Our engineering department developed two 550 kVA open gensets, with the engine-alternator monoblock assembly on a 2800 mm long steel base, with a 350-litre capacity tank and a liquid collection tray designed to hold all the fluids that can be poured (oil, coolant, diesel…) with a capacity of 110% of the fuel tank. The engine radiator protrudes outside the bed, so the tray was designed to be large enough to accommodate this section. The fluid collection tray is supported on two omegas which serve as legs, protecting the tray from any contact against the ground that could damage it and facilitating the transport of the unit. By means of ‘zeta’ angles, they are joined to the main bedplate forming a single unit, with the base frame supports resting on the omegas and supporting the weight of the unit.
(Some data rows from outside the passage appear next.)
(** Swapping the first two constants of a well-formed pack. *)
Lemma permutation_invariance_witness :
[val T_Input Connect; val T_Pull Up; val T_Drive SOS1]
≡ₚ [val T_Pull Up; val T_Input Connect; val T_Drive SOS1]
∧ check T_Input [T_Pull; T_Drive]
    [val T_Input Connect; val T_Pull Up; val T_Drive SOS1]
  = check T_Input [T_Pull; T_Drive]
      [val T_Pull Up; val T_Input Connect; val T_Drive SOS1]
∧ no_duplicates [val T_Input Connect; val T_Pull Up; val T_Drive SOS1]
  = no_duplicates [val T_Pull Up; val T_Input Connect; val T_Drive SOS1]
∧ extract T_Pull No [val T_Input Connect; val T_Pull Up; val T_Drive SOS1]
  = extract T_Pull No [val T_Pull Up; val T_Input Connect; val T_Drive SOS1].
Proof.
assert ([val T_Input Connect; val T_Pull Up; val T_Drive SOS1]
        ≡ₚ [val T_Pull Up; val T_Input Connect; val T_Drive SOS1]) as H
  by apply perm_swap.
destruct (permutation_invariance Val convertible convert T_Input
            [T_Pull; T_Drive] _ _ H) as (Hcheck & Hnodup & _ & Hextract).
split_and!; [exact H|exact Hcheck|exact Hnodup|].
apply (Hextract T_Pull No). reflexivity.
Defined.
Generator set and control system for emergency power supply.

Equipment features

  • Construction type: Monoblock engine-alternator on 2800mm base frame.
  • Bunded tank on base frame with a capacity of 350 litres.
  • Liquid collection tray with capacity to hold 110% of the tank.
  • Four Tudor TC1453 145 Ah batteries.
  • Double set of batteries with protection box.
  • Victron system and positive disconnector for Manual battery change.
  • Alternator anti-condensation resistor.
  • Deep Sea DSE7410 MKII control panel.
  • Fully enclosed power output cabinet with no access to voltage parts.
  • No exhaust silencers.
  • Motorised circuit breaker with trip coil and position contact.